Occasionally the formidable and fashionably turned out Mrs. Woolsey (Helen Hedman) pays unannounced visits to her husband’s studio. A dilettante poet who once transcribed her husband’s novels by hand, she resents her husband’s secretary. After all it is Myra with whom Woolsey spends the lion’s share of his waking hours. And while she finds some comfort that Myra is less pretty than her predecessor, Mrs. Woolsey would still rather she go away. But Myra isn’t cowed; the studio is her domain and Woolsey belongs partly to her too.

“Ghost-Writer” is cleanly staged by John Vreeke (who is gay). In lesser hands, this delicately rendered memory play/ghostly mystery/love story might be a sappy mishmash, but Vreeke’s direction is insightfully keen and well-ordered and his outstanding three-person cast gives thoughtful, restrained performances. He’s also assembled a particularly cohesive design team. Together Alexander Keen’s evocative lighting, Jane Fink’s suggestion of walls and Robert Garner’s distant dance class music and steam whistle from the East river, play beautifully to the concepts of memory and the metaphysical.

At first glance, Lynskey’s Myra is the picture of no-nonsense practicality — pulled back hair and plain attire. But keep looking and you’ll detect a sly smile and twinkly eye behind the steel-rimmed spectacles; her character is no mere typing automaton. Her Myra has an inner world filled with romance and the flourishes of art and music. For her, awaiting Woolsey’s next utterance is an exquisite pleasure. Typing each page is an adventure. Lynskey captures all the layers.

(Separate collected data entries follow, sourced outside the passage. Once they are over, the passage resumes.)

(* ===== verification/ServiceLife.v ===== *)
(** * ServiceLife: bring-up, buffer objects and tear-down of [XeService]

    The invariant [running] says what holds between a successful [start] and
    [stop]: BAR0 mapped once and owned, the registry array owned, and every
    buffer in it live with two references, the creator's and the array's.
    Each operation is shown to preserve it, [start] to establish it and [stop]
    to give everything back; the life cycle is a step relation whose reachable
    states satisfy it. *)

From Stdlib Require Import ZArith Lia Bool List String Ascii.
From stdpp Require Import base list option strings.
From S2P Require Import Prelude HwOffsets BootArgs IOReturn Kernel SimKernel Forcewake GGTT CommandStream Service ServiceRegs.
Import ListNotations.
Open Scope Z_scope.

Module ServiceLife.
Import BootArgs Kern IOReturn CommandStream Service ServiceRegs.

Section Life.
Context `{D : Device} `{K : Kernel} {KL : KernelLaws}.
Implicit Types w : world.

(** ** Objects *)

(** Live objects are as they were and no object came to life. *)
Definition same_objects (k k' : kst) : Prop :=
  forall q, (0 < o_refs (look k q) -> look k' q = look k q) /\
            (o_refs (look k q) = 0 -> o_refs (look k' q) = 0).
(* ===== verification/Race.v ===== *)
(** * Race: two clients inside [XeService::ucCreateBuffer]

    The service has no lock and no command gate, so two user clients can be
    inside [ucCreateBuffer] ([src/kexts/XeService.cpp]) at once.  Here the
    function is cut at its calls into shared objects, each call being atomic,
    and two threads are interleaved by a schedule. *)

From Stdlib Require Import ZArith Lia Bool List String.
From stdpp Require Import base list option strings.
From S2P Require Import Prelude HwOffsets BootArgs IOReturn Kernel SimKernel Forcewake GGTT CommandStream Service ServiceRegs ServiceLife.
Import ListNotations.
Open Scope Z_scope.

Module Race.
Import BootArgs Kern IOReturn Service ServiceRegs ServiceLife.

(** Where a thread is: before the allocation, with the new buffer in hand, with
    the buffer in the array, or returned. *)
Inductive tstate : Type :=
| TRequest (bytes : Z)
| TBuffer (a b : obj) (sz : Z)
| TAdded (a b : obj) (sz : Z)
| TDone (r : Z * option Z).

Section Race.
Context `{D : Device} `{K : Kernel}.

(** One atomic step of [ucCreateBuffer]. *)
Definition tstep (t : tstate) : M world tstate :=
  match t with
  | TRequest bytes =>
      XeLog "XePCI: ucCreateBuffer: requested %u bytes" [LZ bytes] ;;;
      s <- get_svc ;;
      match m_boList s with
      | None =>
          XeLog "XePCI: ucCreateBuffer: ERROR - BO list not ready" [] ;;; ret (TDone (kIOReturnNotReady, None))
      | Some a =>
          let sz := page_align bytes in
          XeLog "XePCI: ucCreateBuffer: allocating %u bytes (page-aligned)" [LZ sz] ;;;
          md <- kcall (k_bmd_withOptions bo_options sz k_page_size) ;;
          match md with
          | None =>
              XeLog "XePCI: ucCreateBuffer: ERROR - allocation failed" [] ;;;
              ret (TDone (kIOReturnNoResources, None))
          | Some b => ret (TBuffer a b sz)
          end
      end
  | TBuffer a b sz =>
      ok <- kcall (k_array_setObject a b) ;;
      if negb ok then
        XeLog "XePCI: ucCreateBuffer: ERROR - failed to add to BO list" [] ;;;
        release b ;;;
        ret (TDone (kIOReturnNoResources, None))
      else ret (TAdded a b sz)
  | TAdded a b sz =>
      cookie <- getCount a ;;
      XeLog "XePCI: ucCreateBuffer: SUCCESS - cookie=%llu size=%u vaddr=%p" [LZ cookie; LZ sz] ;;;
      ret (TDone (kIOReturnSuccess, Some cookie))
  | TDone r => ret (TDone r)
  end.

(** [true] lets the first thread take a step, [false] the second. *)
Fixpoint interleave (sched : list bool) (t1 t2 : tstate) : M world (tstate * tstate) :=
  match sched with
  | [] => ret (t1, t2)
  | true :: sched' => t <- tstep t1 ;; interleave sched' t t2
  | false :: sched' => t <- tstep t2 ;; interleave sched' t1 t
  end.

Definition serial : list bool := [true; true; true; false; false; false].

(** Three steps without interruption are the function. *)
Lemma three_steps bytes w :
  (t <- tstep (TRequest bytes) ;; t <- tstep t ;; tstep t) w =
  (r <- ucCreateBuffer bytes ;; ret (TDone r)) w.
Proof.
  unfold ucCreateBuffer, tstep, bind, get_svc, gets, XeLog, modify, kcall, ret, getCount. cbn [kern svc add_log].
  destruct (m_boList (svc w)) as [a|]; [|reflexivity]. cbn [kern svc add_log].
  destruct (k_bmd_withOptions bo_options (page_align bytes) k_page_size (kern w)) as [[b|] k1]; [|reflexivity].
  cbn [fst snd kern set_kern]. destruct (k_array_setObject a b k1) as [[] k2]; reflexivity.
Qed.


End Race.

Import Sim.

(** C16. Cookies are not thread safe: run one after the other, two requests
    behave as two calls of [ucCreateBuffer]; but there is an interleaving of
    the same six steps, on a running service with two buffers, in which both
    succeed with the same cookie 4, so that the first caller's cookie names
    the second caller's buffer (object 8) and no caller was ever told the
    cookie of object 7. *)
Theorem cookie_race :
  (forall {D : Device} {K : Kernel} b1 b2 (w : world),
     interleave serial (TRequest b1) (TRequest b2) w =
     (r1 <- ucCreateBuffer b1 ;; r2 <- ucCreateBuffer b2 ;; ret (TDone r1, TDone r2)) w) /\
  exists sched, Permutation serial sched /\
    wp (r <- interleave sched (TRequest 4096) (TRequest 8192) ;;
        x <- boFromCookie 4 ;; y <- boFromCookie 3 ;; ret (r, x, y))
       (fun r _ => r = ((TDone (kIOReturnSuccess, Some 4), TDone (kIOReturnSuccess, Some 4)),
                        Some 8%positive, Some 7%positive)) run_world.
Proof.
  split.
  - intros D K b1 b2 w. pose proof (three_steps b1 w) as H1.
    unfold serial, interleave.
    unfold bind in *. destruct (tstep (TRequest b1) w) as [t1 w1|]; [|].
    + destruct (tstep t1 w1) as [t2 w2|]; [|].
      * destruct (tstep t2 w2) as [t3 w3|]; destruct (ucCreateBuffer b1 w) as [r1 w3'|]; try discriminate H1.
        -- injection H1 as -> ->. pose proof (three_steps b2 w3') as H2. unfold bind in H2.
           destruct (tstep (TRequest b2) w3') as [s1 v1|]; [destruct (tstep s1 v1) as [s2 v2|];
             [destruct (tstep s2 v2) as [s3 v3|]|]|]; destruct (ucCreateBuffer b2 w3') as [r2 v3'|];
             try discriminate H2; unfold ret in *; congruence.
        -- congruence.
      * destruct (ucCreateBuffer b1 w); [discriminate H1|congruence].
    + destruct (ucCreateBuffer b1 w); [discriminate H1|congruence].
  - exists [true; true; false; false; true; false]. split.
    + unfold serial. do 2 constructor. apply (Permutation_cons_app [false; false] [false]). reflexivity.
    + vm_compute. reflexivity.
Qed.

End Race.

Morella is terrific as Woolsey. He affectively melts from brusque boss to kindly colleague. And as Mrs. Woolsey, Hedman is a marvelous balance of overbearing and vulnerable. It’s a touching performance.

“Ghost Writer” is inspired by the real life happenings of famed gay novelist Henry James and his longtime secretary Theodora Bosanquet. Like Myra, the devoted Bosanquet did what she could to keep the literary master’s words flowing. Unlike Myra, she didn’t hold a torch for her boss. Bosanquet reportedly preferred women.